ATLANTA – Eric Rudolph (search) has been linked to extremist anti-abortion and racist views, but a key investigator says the hatred that propelled the bombing suspect's alleged crimes actually was rooted in the death of his father.
The Food and Drug Administration (search)'s refusal to approve a drug he believed would help fight his father's cancer caused Rudolph to hate the government and associate with extremist groups, said Charles Stone, a retired Georgia Bureau of Investigation (search) agent who was assigned to the bombing task force that hunted Rudolph.
"The anti-abortion, anti-gay thing was a smoke screen," Stone said after Rudolph's capture Saturday. He cited a theory developed through interviews he and other investigators had with Rudolph's family and friends.
Rudolph was 10 or 11 when his father sought use of laetrile, a concoction of ground apricot pits, to fight his cancer, but the U.S. government has banned its use for three decades, Stone said.
Although the family eventually obtained the drug in Mexico, Rudolph's father died.
Supporters say laetrile is useful when taken with a doctor's guidance and with a strict, mostly vegetarian diet. But some leading cancer researchers and the FDA disagree, saying laetrile contains a form of cyanide and that ground apricot kernels are no different from other herbal products that are sold openly.
After his father died, Rudolph, now 36, moved with his mother, three brothers and a sister to Missouri in the late 1970s. He was a teenager in 1981, when they moved to the western North Carolina mountains.
In both areas, Stone said, Rudolph was embraced by followers of Christian Identity, a white supremacist religion that is anti-gay, anti-Semitic and anti-foreigner. The Southern Poverty Law Center in Montgomery, Ala., which monitors militia activities and hate groups, has said it has strong evidence that Rudolph was an adherent of Christian Identity.
Rudolph once wrote an essay in high school that denied the Holocaust existed and "from a very early age was ensconced in the white supremacy movement," said Brian Levin, director of the Center for the Study for Hate and Extremism at California State University.
"This is someone who looks on himself as a holy warrior, but the faith he espouses is among the most twisted, bigoted ones out there," Levin said.
After a stint in the Army, from which he was released at the lowest pay grade, Rudolph returned to western North Carolina, where he worked as a carpenter, roofer and handyman. There is no evidence he belonged to a militia, although such groups have long existed in the region.
Federal agents have said he spent much of his spare time in the woods hiking and rappeling down the same old mine shafts and limestone caverns that later complicated the search for him.
Sister-in-law Deborah Rudolph, who helped develop a profile for investigators, has said the accused bomber hardly lived the lifestyle of a religious zealot. In 2001 she told the Southern Poverty Law Center's Intelligence Report magazine that Rudolph grew hydroponic marijuana and made as much as $60,000 a year selling it.

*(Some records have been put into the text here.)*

(** * d3plus-legend: the layout pass of [ScaleLegend]

    A shallow embedding of [src/ScaleLegend.js].  JavaScript numbers are
    modelled as exact rationals extended with the three IEEE special values
    ([Infinity], [-Infinity], [NaN]); rounding of binary64 arithmetic is
    abstracted away.  The instance [this] is a record of its fields, objects
    whose keys are computed at run time ([_outerBounds], attribute sets) are
    finite maps from property names, and the collaborators imported from
    d3-scale and d3plus-text are parameters of the development. *)

From Stdlib Require Import QArith Qround Lqa ZArith Lia Ascii String.
From stdpp Require Import gmap strings list fin_maps pretty.

Open Scope string_scope.
Open Scope list_scope.
Open Scope stdpp_scope.

(** ** JavaScript numbers *)

Module Num.

#[local] Open Scope Q_scope.

Inductive num : Type :=
| Fin (q : Q)
| PInf
| NInf
| NaN.

Definition zero : num := Fin 0.
Definition one : num := Fin 1.
Definition two : num := Fin 2.

Definition of_Z (z : Z) : num := Fin (inject_Z z).
Definition of_nat (n : nat) : num := of_Z (Z.of_nat n).

(** [a + b] *)
Definition add (a b : num) : num :=
  match a, b with
  | NaN, _ | _, NaN => NaN
  | Fin x, Fin y => Fin (x + y)
  | PInf, NInf | NInf, PInf => NaN
  | PInf, _ | _, PInf => PInf
  | NInf, _ | _, NInf => NInf
  end.

(** unary [-a] *)
Definition neg (a : num) : num :=
  match a with
  | Fin x => Fin (- x)
  | PInf => NInf
  | NInf => PInf
  | NaN => NaN
  end.

(** [a - b] *)
Definition sub (a b : num) : num :=
  match a, b with
  | NaN, _ | _, NaN => NaN
  | Fin x, Fin y => Fin (x - y)
  | PInf, PInf | NInf, NInf => NaN
  | PInf, _ | _, NInf => PInf
  | NInf, _ | _, PInf => NInf
  end.

(** the product of an infinity of sign [pos] with the finite [q] *)
Definition scale_inf (pos : bool) (q : Q) : num :=
  match q ?= 0 with
  | Eq => NaN
  | Gt => if pos then PInf else NInf
  | Lt => if pos then NInf else PInf
  end.

(** [a * b] *)
Definition mul (a b : num) : num :=
  match a, b with
  | NaN, _ | _, NaN => NaN
  | Fin x, Fin y => Fin (x * y)
  | PInf, Fin q | Fin q, PInf => scale_inf true q
  | NInf, Fin q | Fin q, NInf => scale_inf false q
  | PInf, PInf | NInf, NInf => PInf
  | PInf, NInf | NInf, PInf => NInf
  end.

(** [a / 2]: the only division the class performs *)
Definition half (a : num) : num :=
  match a with
  | Fin x => Fin (x / 2)
  | other => other
  end.

(** [Math.ceil(a)] *)
Definition ceil (a : num) : num :=
  match a with
  | Fin x => of_Z (Qceiling x)
  | other => other
  end.

(** [a > b]; every comparison with [NaN] is false *)
Definition gt (a b : num) : bool :=
  match a, b with
  | NaN, _ | _, NaN => false
  | Fin x, Fin y => match x ?= y with Gt => true | _ => false end
  | PInf, PInf => false
  | PInf, _ => true
  | _, PInf => false
  | NInf, _ => false
  | Fin _, NInf => true
  end.

(** [a >= a]: the test by which d3-array skips [NaN] *)
Definition comparable (a : num) : bool :=
  match a with NaN => false | _ => true end.

Definition is_finite (a : num) : bool :=
  match a with Fin _ => true | _ => false end.

(** Numeric identity: the same special value, or equal rationals. *)
Definition same (a b : num) : Prop :=
  match a, b with
  | Fin x, Fin y => x == y
  | PInf, PInf | NInf, NInf | NaN, NaN => True
  | _, _ => False
  end.

(** The sign of a number, as [Math.sign] gives it ([None] for [NaN]). *)
Definition sign (a : num) : option comparison :=
  match a with
  | Fin x => Some (x ?= 0)
  | PInf => Some Gt
  | NInf => Some Lt
  | NaN => None
  end.

(** [a <= b] as a proposition, false as soon as [NaN] is involved *)
Definition le (a b : num) : Prop :=
  match a, b with
  | Fin x, Fin y => x <= y
  | NInf, (Fin _ | PInf | NInf) => True
  | (Fin _ | PInf), PInf => True
  | _, _ => False
  end.

End Num.

Import Num.

Declare Scope num_scope.
Delimit Scope num_scope with num.
Bind Scope num_scope with num.
Infix "+" := Num.add : num_scope.
Infix "-" := Num.sub : num_scope.
Infix "*" := Num.mul : num_scope.
Infix "=~" := Num.same (at level 70, no associativity).

(** A property read that may yield [undefined], coerced to a number as
    the arithmetic operators do ([undefined] becomes [NaN]). *)
Definition to_num (v : option num) : num :=
  match v with
  | Some n => n
  | None => NaN
  end.

(** Modelled from the spec: [max] is imported from d3-array, which is not
    part of the sources.  It is the maximum of the values that are neither
    [undefined] nor [NaN], and [undefined] when there is none (the spec's
    "max line width" and "max(labelHeights)"). *)
Definition d3max_step (m v : option num) : option num :=
  match v, m with
  | None, _ => m
  | Some a, None => if comparable a then Some a else None
  | Some a, Some b => if gt a b then Some a else m
  end.

Definition d3max (vs : list (option num)) : option num :=
  foldl d3max_step None vs.

(** [haystack.includes(s)] on an array of strings *)
Definition includes (haystack : list string) (s : string) : bool :=
  existsb (String.eqb s) haystack.

(** [c.toUpperCase()] for one ASCII character *)
Definition toUpperCase (c : ascii) : ascii :=
  let n := nat_of_ascii c in
  if (97 <=? n)%nat && (n <=? 122)%nat then ascii_of_nat (n - 32) else c.

(** [`scale${name.charAt(0).toUpperCase()}${name.slice(1)}`] *)
Definition scale_export (name : string) : string :=
  "scale" +:+ match name with
              | EmptyString => EmptyString
              | String c rest => String (toUpperCase c) rest
              end.

(** ** Data model *)

(** The role table written by [orient]: each role names the property that
    plays it for the current orientation. *)
Module Position.
Record t : Type := make
  { width : string; height : string; x : string; y : string }.
End Position.

(** A scale of d3-scale, as the class uses it: created by name, given a
    domain and a range, applied to a value (which may be [undefined]) and
    asked for its ticks. *)
Record ScaleImpl : Type :=
  { sc_apply : list num -> num * num -> option num -> num;
    sc_ticks : list num -> num * num -> list num }.

Record Scale : Type :=
  { s_impl : ScaleImpl; s_domain : list num; s_range : num * num }.

(** [sc(v)] *)
Definition call (sc : Scale) (v : option num) : num :=
  sc_apply (s_impl sc) (s_domain sc) (s_range sc) v.

(** [sc.range(r)] *)
Definition with_range (r : num * num) (sc : Scale) : Scale :=
  {| s_impl := s_impl sc; s_domain := s_domain sc; s_range := r |}.

(** The configured [textWrap()] generator applied to one tick. *)
Record WrapRequest : Type :=
  { w_fontFamily : string;
    w_fontSize : num;
    w_lineHeight : num;
    w_width : num;
    w_height : num;
    w_text : num }.

(** What [measureText] returns: the wrapped lines with the two sizes the
    function adds to them. *)
Module TextData.
Record t : Type := make
  { lines : list string; width : num; height : num }.

(** [res[k]]: a number for the two sizes, not a number otherwise *)
Definition get (res : t) (k : string) : option num :=
  if String.eqb k "width" then Some (width res)
  else if String.eqb k "height" then Some (height res)
  else None.
End TextData.

Record TextBoxConfig : Type :=
  { fontFamily : num -> nat -> string;
    fontResize : bool;
    fontSize : num -> nat -> num }.

(** The arrow function stored in [_lineHeight] on the first render:
    [(d, i) => this._textBoxConfig.fontSize(d, i) * 1.1]. *)
Inductive closure : Type := FontSizeTimes (k : Q).

Record ScaleLegend : Type :=
  { _align : string;
    _domain : list num;
    _duration : num;
    _height : num;
    _orient : string;
    _position : Position.t;
    _outerBounds : gmap string num;
    _padding : num;
    _scale : string;
    _strokeWidth : num;
    _textBoxConfig : TextBoxConfig;
    _tickSize : num;
    _width : num;
    (* fields that exist only once they have been assigned *)
    _ticks : option (list num);
    _select : option string;
    _lineHeight : option closure;
    _d3Scale : option Scale;
    _lastScale : option Scale }.

Definition set_align (v : string) (L : ScaleLegend) : ScaleLegend :=
  {| _align := v; _domain := _domain L; _duration := _duration L;
     _height := _height L; _orient := _orient L; _position := _position L;
     _outerBounds := _outerBounds L; _padding := _padding L;
     _scale := _scale L; _strokeWidth := _strokeWidth L;
     _textBoxConfig := _textBoxConfig L; _tickSize := _tickSize L;
     _width := _width L; _ticks := _ticks L; _select := _select L;
     _lineHeight := _lineHeight L; _d3Scale := _d3Scale L;
     _lastScale := _lastScale L |}.

Definition set_domain (v : list num) (L : ScaleLegend) : ScaleLegend :=
  {| _align := _align L; _domain := v; _duration := _duration L;
     _height := _height L; _orient := _orient L; _position := _position L;
     _outerBounds := _outerBounds L; _padding := _padding L;
     _scale := _scale L; _strokeWidth := _strokeWidth L;
     _textBoxConfig := _textBoxConfig L; _tickSize := _tickSize L;
     _width := _width L; _ticks := _ticks L; _select := _select L;
     _lineHeight := _lineHeight L; _d3Scale := _d3Scale L;
     _lastScale := _lastScale L |}.

Definition set_height (v : num) (L : ScaleLegend) : ScaleLegend :=
  {| _align := _align L; _domain := _domain L; _duration := _duration L;
     _height := v; _orient := _orient L; _position := _position L;
     _outerBounds := _outerBounds L; _padding := _padding L;
     _scale := _scale L; _strokeWidth := _strokeWidth L;
     _textBoxConfig := _textBoxConfig L; _tickSize := _tickSize L;
     _width := _width L; _ticks := _ticks L; _select := _select L;
     _lineHeight := _lineHeight L; _d3Scale := _d3Scale L;
     _lastScale := _lastScale L |}.

Definition set_orient (v : string) (L : ScaleLegend) : ScaleLegend :=
  {| _align := _align L; _domain := _domain L; _duration := _duration L;
     _height := _height L; _orient := v; _position := _position L;
     _outerBounds := _outerBounds L; _padding := _padding L;
     _scale := _scale L; _strokeWidth := _strokeWidth L;
     _textBoxConfig := _textBoxConfig L; _tickSize := _tickSize L;
     _width := _width L; _ticks := _ticks L; _select := _select L;
     _lineHeight := _lineHeight L; _d3Scale := _d3Scale L;
     _lastScale := _lastScale L |}.

Definition set_position (v : Position.t) (L : ScaleLegend) : ScaleLegend :=
  {| _align := _align L; _domain := _domain L; _duration := _duration L;
     _height := _height L; _orient := _orient L; _position := v;
     _outerBounds := _outerBounds L; _padding := _padding L;
     _scale := _scale L; _strokeWidth := _strokeWidth L;
     _textBoxConfig := _textBoxConfig L; _tickSize := _tickSize L;
     _width := _width L; _ticks := _ticks L; _select := _select L;
     _lineHeight := _lineHeight L; _d3Scale := _d3Scale L;
     _lastScale := _lastScale L |}.

Definition set_outerBounds (v : gmap string num) (L : ScaleLegend) : ScaleLegend :=
  {| _align := _align L; _domain := _domain L; _duration := _duration L;
     _height := _height L; _orient := _orient L; _position := _position L;
     _outerBounds := v; _padding := _padding L; _scale := _scale L;
     _strokeWidth := _strokeWidth L; _textBoxConfig := _textBoxConfig L;
     _tickSize := _tickSize L; _width := _width L; _ticks := _ticks L;
     _select := _select L; _lineHeight := _lineHeight L;
     _d3Scale := _d3Scale L; _lastScale := _lastScale L |}.

Definition set_padding (v : num) (L : ScaleLegend) : ScaleLegend :=
  {| _align := _align L; _domain := _domain L; _duration := _duration L;
     _height := _height L; _orient := _orient L; _position := _position L;
     _outerBounds := _outerBounds L; _padding := v; _scale := _scale L;
     _strokeWidth := _strokeWidth L; _textBoxConfig := _textBoxConfig L;
     _tickSize := _tickSize L; _width := _width L; _ticks := _ticks L;
     _select := _select L; _lineHeight := _lineHeight L;
     _d3Scale := _d3Scale L; _lastScale := _lastScale L |}.
(** * Schema inference for custom operators: torch/_library/infer_schema.py

    A shallow embedding of [infer_schema], [parse_return], [tuple_to_list],
    [derived_types], [get_supported_param_types], [supported_param],
    [has_tensor_arg] and [get_device_arg_id], together with the pieces of
    the Python runtime they rely on ([typing] objects and their equality,
    [inspect] signatures, [str] methods, [eval]). *)

From Stdlib Require Import String Ascii List Bool Arith ZArith Lia Sorted.
From Stdlib Require Import DecimalString.
Import ListNotations.
Set Warnings "-register-all".
Local Open Scope list_scope.
Local Open Scope string_scope.

(** ** Python strings

    A [str] is modelled as a [string] of code points below 256. *)

Module PyStr.

(** [sep.join(l)] *)
Definition join (sep : string) (l : list string) : string := String.concat sep l.

(** [s.startswith(p)] *)
Definition startswith (p s : string) : bool := String.prefix p s.

(** [s[n:]] *)
Fixpoint drop (n : nat) (s : string) : string :=
  match n, s with
  | O, _ => s
  | S _, EmptyString => EmptyString
  | S k, String _ s' => drop k s'
  end.

(** [p in s] for strings: [p] occurs in [s] as a substring. *)
Fixpoint contains (p s : string) : bool :=
  String.prefix p s ||
  match s with
  | EmptyString => false
  | String _ s' => contains p s'
  end.

(** [s.split(sep)] for a non-empty [sep]: the scan goes left to right; at an
    occurrence of [sep] the current field is closed and the scan resumes
    after the separator ([skip] counts the separator's remaining
    characters). The result always has at least one field. *)
Fixpoint split_from (sep : string) (skip : nat) (s : string) : list string :=
  match s with
  | EmptyString => [EmptyString]
  | String c s' =>
      match skip with
      | S k => split_from sep k s'
      | O =>
          if String.prefix sep s
          then EmptyString :: split_from sep (String.length sep - 1) s'
          else match split_from sep 0 s' with
               | [] => [String c EmptyString]
               | w :: ws => String c w :: ws
               end
      end
  end.

Definition split (sep s : string) : list string := split_from sep 0 s.

(** [c.isspace()] on code points below 256. *)
Definition isspace (c : ascii) : bool :=
  let n := nat_of_ascii c in
  (((9 <=? n) && (n <=? 13)) || ((28 <=? n) && (n <=? 32))
   || (n =? 133) || (n =? 160))%nat.

(** [s.lstrip()], [s.rstrip()], [s.strip()] *)
Fixpoint lstrip (s : string) : string :=
  match s with
  | EmptyString => EmptyString
  | String c s' => if isspace c then lstrip s' else s
  end.
(* ================================================================== *)
(** ** Instances used in examples

    The properties below hold for every model type, [fit] and
    [predict_proba]. The examples need some: a linear model with a
    rational link in place of the logistic one, a [fit] that returns
    an intercept-only model, and a [fit] that fails. *)
(* ================================================================== *)

Module Example.

Record LinearModel : Type := mkLinear {
  coef_ : list Q;
  intercept_ : Q
}.

Fixpoint dot (w x : list Q) : Q :=
  match w, x with
  | a :: w', b :: x' => (a * b + dot w' x')%Q
  | _, _ => 0%Q
  end.

(** Increasing, within (0, 1), and 1/2 exactly at 0. *)
Definition link (z : Q) : Q :=
  Qred ((1 # 2) + z / (2 * (1 + Qabs z)))%Q.

Definition predict_proba (m : LinearModel) (X : list (list Q))
  : result (list (list Q)) :=
  Ok (map (fun x =>
             let p := link (dot (coef_ m) x + intercept_ m)%Q in
             [Qred (1 - p)%Q; p]) X).

(** All weights zero, the intercept the mean of 2y - 1. *)
Definition fit (X : list (list Q)) (y : list Z) : result LinearModel :=
  let n := Z.of_nat (List.length y) in
  let total := fold_left Z.add (map (fun v => 2 * v - 1) y) 0 in
  Ok (mkLinear (map (fun _ => 0%Q) (hd [] X))
               (Qred (Qmake total (Z.to_pos n)))).

(** A solver that gives up. *)
Definition failing_fit (X : list (list Q)) (y : list Z)
  : result LinearModel :=
  Raise (LibraryError "fit did not converge").

(** The log of the spec's scenario. *)
Definition log3 : list ResponseRecord :=
  [ mkRecord "World War I" "Easy" 1 2 "World War I_Easy_0";
    mkRecord "World War I" "Easy" 0 1 "World War I_Easy_1";
    mkRecord "World War II" "Hard" 1 4 "World War II_Hard_2" ].

(** A model that finds (World War II, Medium) hardest. *)
Definition encoder9 : OneHotEncoder.t :=
  OneHotEncoder.fit combinations.

Definition model9 : LinearModel :=
  mkLinear [1; -1; 0; 0; 0; -1]%Q 0%Q.

Definition question3 : GeneratedQuestion :=
  mkGenerated "When did World War I begin?" "1905" "1939" "1914" "1918" 3
              "World War I began in 1914.".

Definition q_data3 : Question :=
  mkQuestion "When did World War I begin?" "1905" "1939" "1914" "1918" 3
             "World War I began in 1914." "World War I" "Easy"
             "World War I_Easy_0".

Definition no_click : Inputs :=
  mkInputs true (fun _ _ => Some question3) Radio0 false false false.

Definition submit_third : Inputs :=
  mkInputs true (fun _ _ => Some question3) Radio2 true false false.

Definition click_next : Inputs :=
  mkInputs true (fun _ _ => Some question3) Radio0 false true false.

End Example.

(* ================================================================== *)
(** ** A CSV reader used in examples *)
(* ================================================================== *)

(** What pandas does to the text columns of the log, as far as the
    examples need it: a missing-value token is read as missing and
    written back empty; a column whose other fields are all unsigned
    integer literals is read as numbers, as integers when nothing is
    missing in it and as floats otherwise. Signs, fractions,
    exponents and booleans are left as text here. *)
Module Pandas.

Definition na_values : list string :=
  [""; "#N/A"; "#N/A N/A"; "#NA"; "-1.#IND"; "-1.#QNAN"; "-NaN"; "-nan";
   "1.#IND"; "1.#QNAN"; "<NA>"; "N/A"; "NA"; "NULL"; "NaN"; "None";
   "n/a"; "nan"; "null"].

Definition is_na (s : string) : bool := existsb (String.eqb s) na_values.

Definition is_digit (c : ascii) : bool :=
  let n := nat_of_ascii c in (48 <=? n)%nat && (n <=? 57)%nat.

Fixpoint all_digits (s : string) : bool :=
  match s with
  | EmptyString => true
  | String c s' => is_digit c && all_digits s'
  end.

Definition is_integer (s : string) : bool := nonempty s && all_digits s.

(** The text of the integer [s] stands for. *)
Definition canonical (s : string) : string :=
  match int s with
  | Ok n => str n
  | Raise _ => s
  end.

Definition reparse_column (col : list string) : list string :=
  let present := filter (fun s => negb (is_na s)) col in
  let numeric :=
    match present with
    | [] => false
    | _ => forallb is_integer present
    end in
  let missing := existsb is_na col in
  map (fun s =>
         if is_na s then ""
         else if numeric
              then (canonical s ++ (if missing then ".0" else ""))%string
              else s)
      col.

Fixpoint rebuild (rows : list ResponseRecord) (ts ds qs : list string)
  : list ResponseRecord :=
  match rows, ts, ds, qs with
  | r :: rows', t :: ts', d :: ds', q :: qs' =>
      mkRecord t d (answered_correct r) (choice r) q
      :: rebuild rows' ts' ds' qs'
  | _, _, _, _ => []
  end.

Definition reparse (rows : list ResponseRecord) : list ResponseRecord :=
  rebuild rows (reparse_column (map topic rows))
          (reparse_column (map difficulty rows))
          (reparse_column (map question_id rows)).

(** A file someone else left: a topic that reads as missing, an id
    that reads as a number. *)
Definition foreign_log : list ResponseRecord :=
  [mkRecord "NA" "Easy" 1 1 "007"].

End Pandas.

(* ================================================================== *)
(** ** Worlds used in examples *)
(* ================================================================== *)

Module Scenario.

Definition run (inp : Inputs) (w : World) : World :=
  step Example.LinearModel Example.fit Example.predict_proba inp w.

(** A fresh start, the first question shown, then answered. *)
Definition start : World := mkWorld initial_session None.

Definition shown : World := run Example.no_click start.

Definition answered_once : World := run Example.submit_third shown.

(** A generator that returns nothing. *)
Definition silent : Inputs :=
  mkInputs true (fun _ _ => None) Radio0 false false false.

(** A question whose correct answer indexes no option. *)
Definition broken_question : Question :=
  mkQuestion "When did World War I begin?" "1905" "1939" "1914" "1918" 9
             "World War I began in 1914." "World War I" "Easy"
             "World War I_Easy_0".

Definition stuck : World :=
  mkWorld (mkSession 0 (Some broken_question) false 0) (Some []).

(** All questions counted. *)
Definition finished : World :=
  mkWorld (mkSession 4 None false 6) (Some Example.log3).

Definition click_again : Inputs :=
  mkInputs true (fun _ _ => Some Example.question3) Radio0 false false true.

End Scenario.

(* ================================================================== *)
(** ** Faulty runs used in examples *)
(* ================================================================== *)

Module FaultScenario.

Definition run_under (fault : Fault) (inp : Inputs) (w : World) : World :=
  step_under Example.LinearModel Example.fit Example.predict_proba
             fault inp w.

(** The first question shown and answered, nothing raising. *)
Definition shown : World := run_under NoFault Example.no_click Scenario.start.

Definition answered_once : World :=
  run_under NoFault Example.submit_third shown.

Definition counted : World := run_under NoFault Example.click_next answered_once.

(** The KeyError of a dict without the key, carried by name. *)
Definition no_explanation : Fault :=
  ExplanationFailure (LibraryError "KeyError").

(** The same correct answer submitted twice to a question stored
    without an explanation. *)
Definition raised_once : World :=
  run_under no_explanation Example.submit_third shown.

Definition raised_twice : World :=
  run_under no_explanation Example.submit_third raised_once.

(** The row the script writes for the first question answered with
    option 2. *)
Definition new_row : ResponseRecord :=
  mkRecord "World War I" "Easy" 0 2 "World War I_Easy_3".

End FaultScenario.

(* ================================================================== *)
(** * Properties *)
(* ================================================================== *)

(** ** Strings and keys *)

Lemma split1_append (sep : ascii) (a b : string) :
  has_char sep a = false ->
  split1 sep (a ++ String sep b)%string = [a; b].
Proof.
  induction a as [|c a IH]; simpl.
  - intros _. now rewrite Ascii.eqb_refl.
  - intros H. apply orb_false_iff in H as [Hc Ha].
    rewrite Hc, (IH Ha). reflexivity.
Qed.
Variable str_to_float : string -> option float.

Local Abbreviation time_key := (time_key str_to_float).
Local Abbreviation closest_scan := (closest_scan str_to_float).
Local Abbreviation closest_timestep := (closest_timestep str_to_float).
Local Abbreviation sort_by_time := (sort_by_time str_to_float).
Local Abbreviation decorate := (decorate str_to_float).
Local Abbreviation numeric_time := (numeric_time str_to_float).
Local Abbreviation finite_time := (finite_time str_to_float).
Local Abbreviation time_of := (time_of str_to_float).
Local Abbreviation distance := (distance str_to_float).
Local Abbreviation time_le := (time_le str_to_float).
Local Abbreviation distinct_times := (distinct_times str_to_float).
Local Abbreviation get_vehicle_position_at_time :=
  (get_vehicle_position_at_time str_to_float).

Lemma time_key_error u :
  numeric_time u = false -> time_key u = Raise (time_error u).
Proof.
  unfold numeric_time, timestamp, time_key, time_error.
  rewrite py_float_number.
  destruct (number str_to_float u "time"); [discriminate | reflexivity].
Qed.

Lemma decorate_raises l u :
  find (fun x => negb (numeric_time x)) l = Some u ->
  decorate l = Raise (time_error u).
Proof.
  induction l as [|x l IH]; simpl; [discriminate|].
  destruct (numeric_time x) eqn:N; cbn [negb].
  - intros F. rewrite (time_key_numeric _ _ N). cbn [rbind].
    rewrite (IH F). reflexivity.
  - intros [= <-]. rewrite (time_key_error _ N). reflexivity.
Qed.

When he visited her Nashville, Tenn., home in the early 1990s, Rudolph would "sleep all day, then stay up all night and eat pizza and smoke pot and watch movies by Cheech and Chong," Deborah Rudolph told the magazine.
Stone said Rudolph's marijuana growing made him more paranoid and fed his anti-government views.
Authorities began looking for Rudolph after the January 1998 bombing of an Alabama abortion clinic that killed an off-duty police officer. They later linked him to the 1996 Olympic bombing -- in which one person was killed -- and to bombings outside a gay nightclub and an office building in Atlanta that contained an abortion clinic. A total of about 150 people were hurt in the blasts.
Rudolph was last reported seen in July 1998, when he took supplies from a health food store owner in Andrews, N.C.
Authorities, believing he had fled into the mountains, organized a task force of hundreds to search for Rudolph. Early on they found some campsites they believed were his, but soon the trail ran cold and the search effort dwindled.
Former Cherokee County Sheriff Jack Thompson, who helped direct the search until he retired in 1998, said it was tough combing through 550,000 thickly forested Appalachian acres, looking for a man familiar with the remote terrain.
"He knew the country and this is rugged country," Thompson said. "You've got brush everywhere and caves everywhere. You can walk within a hundred yards of someone and miss him out here. You can't find him no matter how many people you have looking."
As time passed with no reported sightings of Rudolph, some believed he was dead, while others thought his survival skills would keep him alive.
Calls to Rudolph's mother's home in Sarasota, Fla., were not returned Saturday. Neighbors say she left her home shortly after her son's arrest.
Rudolph's brother, Daniel, also could not be reached. Stone said Daniel was somewhat cooperative in the investigation, but later felt bad about it and cut off his hand in 1998 as a show of solidarity to his brother and a spite to the government.